(** ** Servers *)

Lemma filtered_from l output :
  NoDup output → Forall (λ s, is_local_stub s = false) output →
  let r := foldl (λ output s, if is_local_stub s then output else push_new output s) output l in
  NoDup r ∧ Forall (λ s, is_local_stub s = false) r ∧
  ∀ s, s ∈ r ↔ s ∈ output ∨ s ∈ l ∧ is_local_stub s = false.
Proof.
  revert output; induction l as [|x l IH]; intros output Hnd Hf; cbn [foldl].
  - split_and!; [done..|]; intros s; split; [by left|]; intros [|[H _]]; [done|by apply elem_of_nil in H].
  - destruct (is_local_stub x) eqn:Hx.
    + destruct (IH output Hnd Hf) as (H1 & H2 & H3); split_and!; [done..|]; intros s; rewrite H3.
      split; [intros [|[]]; [by left|right; split; [by right|done]]|].
      intros [|[[->|]%elem_of_cons ?]]; [by left|congruence|by right].
    + destruct (IH (push_new output x)) as (H1 & H2 & H3).
      * by apply push_new_NoDup.
      * apply Forall_forall; intros s; rewrite elem_of_push_new, Forall_forall in *.
        intros [| ->]; [by apply Hf|done].
      * split_and!; [done..|]; intros s; rewrite H3, elem_of_push_new.
        split; [intros [[| ->]|[]]|intros [|[[->|]%elem_of_cons ?]]]; auto.
        -- right; split; [by left|done].
        -- right; split; [by right|done].
Qed.

(** The configured servers: those given, once each, without the local stub. *)
Lemma filtered_servers_spec l :
  NoDup (filtered_servers l) ∧
  ∀ s, s ∈ filtered_servers l ↔ s ∈ l ∧ is_local_stub s = false.
Proof.
  destruct (filtered_from l [] (NoDup_nil_2) (Forall_nil_2 _)) as (H1 & _ & H3).
  split; [done|]; intros s; rewrite (H3 s), elem_of_nil; tauto.
Qed.

Lemma elem_of_push_specs specs output a spec :
  spec ∈ push_specs specs output a ↔
  spec ∈ output ∨
  (spec ∈ specs ∧ address spec = a) ∨
  (∀ s, s ∈ specs → address s ≠ a) ∧ spec = plain_spec a.
Proof.
  unfold push_specs; destruct (filter (λ s, address s = a) specs) as [|s l] eqn:Hf.
  - assert (∀ s, s ∈ specs → address s ≠ a) as Hno.
    { intros s Hs Ha; assert (s ∈ filter (λ s, address s = a) specs) as H
        by (by apply list_elem_of_filter).
      rewrite Hf in H; by apply elem_of_nil in H. }
    rewrite elem_of_app, list_elem_of_singleton; naive_solver.
  - rewrite elem_of_foldl_push_new, <- Hf, list_elem_of_filter.
    assert (s ∈ filter (λ s, address s = a) specs) as Hs by (rewrite Hf; by left).
    apply list_elem_of_filter in Hs; naive_solver.
Qed.

(** The specifications of the configured servers: those given for them, and
    the bare address of a server without one. *)
Lemma filtered_server_specs_spec addresses specs spec :
  spec ∈ filtered_server_specs addresses specs ↔
  address spec ∈ filtered_servers addresses ∧
  (spec ∈ specs ∨ (∀ s, s ∈ specs → address s ≠ address spec) ∧ spec = plain_spec (address spec)).
Proof.
  unfold filtered_server_specs; generalize (filtered_servers addresses) as l.
  assert (∀ l output, spec ∈ foldl (push_specs specs) output l ↔ spec ∈ output ∨
    address spec ∈ l ∧ (spec ∈ specs ∨
      (∀ s, s ∈ specs → address s ≠ address spec) ∧ spec = plain_spec (address spec))) as H.
  { induction l as [|a l IH]; intros output; cbn [foldl].
    - rewrite elem_of_nil; tauto.
    - rewrite IH, elem_of_push_specs, elem_of_cons; split.
      + intros [[|[[? <-]|[? ->]]]|[]]; cbn; tauto.
      + intros [|[[Ha|] [|[? Hs]]]]; try tauto; left; right; right.
        rewrite <- Ha; by split. }
  intros l; rewrite H, elem_of_nil; tauto.
Qed.

(** ** The invariant *)

Definition domain_ok (d : Domain) : Prop :=
  is_ascii (d_name d) = true ∧ to_ascii_lowercase (d_name d) = d_name d ∧ d_name d ≠ [] ∧
  Forall (λ label, str_len label ≤ 63) (split_on dot (d_name d)).

(** A list of servers and their specifications. *)
Definition servers_inv (p : list SocketAddr * list DnsServerSpec) : Prop :=
  NoDup p.1 ∧ NoDup p.2 ∧ ∀ spec, spec ∈ p.2 → address spec ∈ p.1.

Definition domains_inv (ds : list Domain) : Prop := NoDup ds ∧ Forall domain_ok ds.

Record config_inv (c : Config) : Prop := {
  ci_servers : servers_inv (upstreams c, upstream_specs c);
  ci_fallback : servers_inv (fallback_upstreams c, fallback_upstream_specs c);
  ci_domains : domains_inv (domains c);
  ci_refuse : ∀ t, t ∈ refuse_record_types c → is_u16 t;
  ci_extra : NoDup (dns_stub_listener_extra c);
  ci_durations : 0 ≤ cache_max_ttl c ∧ 0 ≤ stale_retention c ∧ 0 ≤ query_timeout c;
  ci_counts : 0 ≤ cache_size c ∧ 0 ≤ llmnr_cache_size c ∧ 0 ≤ multicast_dns_cache_size c ∧
    0 ≤ attempts c ∧ 0 ≤ workers c;
}.

Lemma servers_assignment_keeps value : keeps servers_inv (apply_server_spec_assignment value).
Proof.
  unfold apply_server_spec_assignment; case_bool_decide.
  - apply keeps_put; split_and!; [constructor..|]; intros s Hs; by apply elem_of_nil in Hs.
  - apply keeps_for_each; intros token _; apply keeps_bind; [apply keeps_lift|]; intros spec.
    apply keeps_modify; intros [a s] (H1 & H2 & H3); cbn in *.
    split_and!; [by apply push_new_NoDup..|]; cbn; intros x; rewrite !elem_of_push_new.
    intros [| ->]; [left; by apply H3|by right].
Qed.

Lemma lower_char_dot c : (lower_char c =? dot) = (c =? dot).
Proof.
  unfold lower_char, dot; case_match; [|done]; boolp; apply eq_iff_eq_true; rewrite !Z.eqb_eq; lia.
Qed.

Lemma split_on_lowercase s :
  split_on dot (to_ascii_lowercase s) = to_ascii_lowercase <$> split_on dot s.
Proof.
  induction s as [|c s IH]; [done|]; cbn [to_ascii_lowercase fmap list_fmap split_on].
  fold (to_ascii_lowercase s); rewrite lower_char_dot, IH; case_match; [done|].
  by destruct (split_on dot s).
Qed.

Lemma str_len_lowercase s : is_ascii s = true → str_len (to_ascii_lowercase s) = str_len s.
Proof.
  intros H; rewrite !is_ascii_str_len by (by rewrite ?is_ascii_lowercase).
  apply to_ascii_lowercase_len.
Qed.

Lemma existsb_false_Forall {A} (f : A → bool) l :
  existsb f l = false ↔ Forall (λ x, f x = false) l.
Proof.
  induction l as [|x l IH]; cbn; [by split|].
  rewrite orb_false_iff, IH, Forall_cons; done.
Qed.

Lemma domains_assignment_keeps value : keeps domains_inv (apply_domain_assignment value).
Proof.
  unfold apply_domain_assignment; case_bool_decide.
  { apply keeps_put; split; constructor. }
  apply keeps_for_each; intros token _; cbn zeta.
  set (name := if bool_decide (_ = []) then _ else _); case_match eqn:Hn; [apply keeps_fail|].
  apply orb_false_iff in Hn as [Ha Hl]; apply negb_false_iff in Ha; apply existsb_false_Forall in Hl.
  assert (name ≠ []) as Hne by (unfold name; case_bool_decide; done).
  apply keeps_modify; intros ds [Hnd Hok]; split; [by apply push_new_NoDup|].
  apply Forall_forall; intros d; rewrite elem_of_push_new; intros [Hd| ->].
  { rewrite Forall_forall in Hok; by apply Hok. }
  split_and!; cbn.
  - by rewrite is_ascii_lowercase.
  - apply to_ascii_lowercase_idemp.
  - by destruct name.
  - rewrite split_on_lowercase, Forall_fmap; eapply Forall_impl.
    + apply Forall_and; split; [exact Hl|].
      by apply (split_on_Forall (λ c, 0 ≤ c < 128)), is_ascii_Forall.
    + intros label [Hb Hc]; cbn; rewrite str_len_lowercase; [by boolp|].
      by apply is_ascii_Forall.
Qed.

Lemma match_str_elem {A} s (arms : list (string * A)) a :
  match_str s arms = Some a → a ∈ arms.*2.
Proof.
  induction arms as [|[l x] arms IH]; cbn; [done|]; case_bool_decide.
  - intros [= <-]; by left.
  - intros H'; right; by apply IH.
Qed.

Lemma record_type_u16 value t : dns_record_type_from_string value = Ok (Some t) → is_u16 t.
Proof.
  assert (match_str value record_type_names = Some t → is_u16 t) as Hn.
  { intros H%match_str_elem; revert H; generalize t.
    apply (Forall_forall (λ t, is_u16 t)), Forall_fmap.
    apply (Forall_lookup_2 (is_u16 ∘ snd)); intros i x Hx.
    assert (forallb (λ x : string * Z, (0 <=? x.2) && (x.2 <? 65536)) record_type_names = true)
      as Hall by reflexivity.
    rewrite forallb_forall in Hall; apply list_elem_of_lookup_2, list_elem_of_In, Hall in Hx.
    unfold is_u16; cbn; by boolp. }
  unfold dns_record_type_from_string; case_match; [|by intros [= Hq]; apply Hn].
  destruct (split_at_byte 4 value) as [[head tail]|]; cbn; [|done].
  case_match; intros [= H']; [|by apply Hn].
  apply parse_unsigned_bounds in H'; unfold is_u16; lia.
Qed.

Lemma refuse_assignment_keeps value :
  keeps (λ types : gset Z, ∀ t, t ∈ types → is_u16 t) (apply_refuse_record_types value).
Proof.
  unfold apply_refuse_record_types; case_bool_decide.
  { apply keeps_put; intros t Ht; by apply elem_of_empty in Ht. }
  apply keeps_for_each; intros token _ types Ht; unfold mbind, st_bind, lift.
  destruct (dns_record_type_from_string token) as [[t|]| | |] eqn:Hr; cbn; try done.
  intros t'; rewrite elem_of_union, elem_of_singleton; intros [->|]; [|by apply Ht].
  by eapply record_type_u16.
Qed.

---

EXERCISE REQUIREMENTS ::
Each line above that contains the word "arms" should be copied.

ANSWER TO THE EXERCISE ::
Lemma match_str_elem {A} s (arms : list (string * A)) a :
  match_str s arms = Some a → a ∈ arms.*2.
  induction arms as [|[l x] arms IH]; cbn; [done|]; case_bool_decide.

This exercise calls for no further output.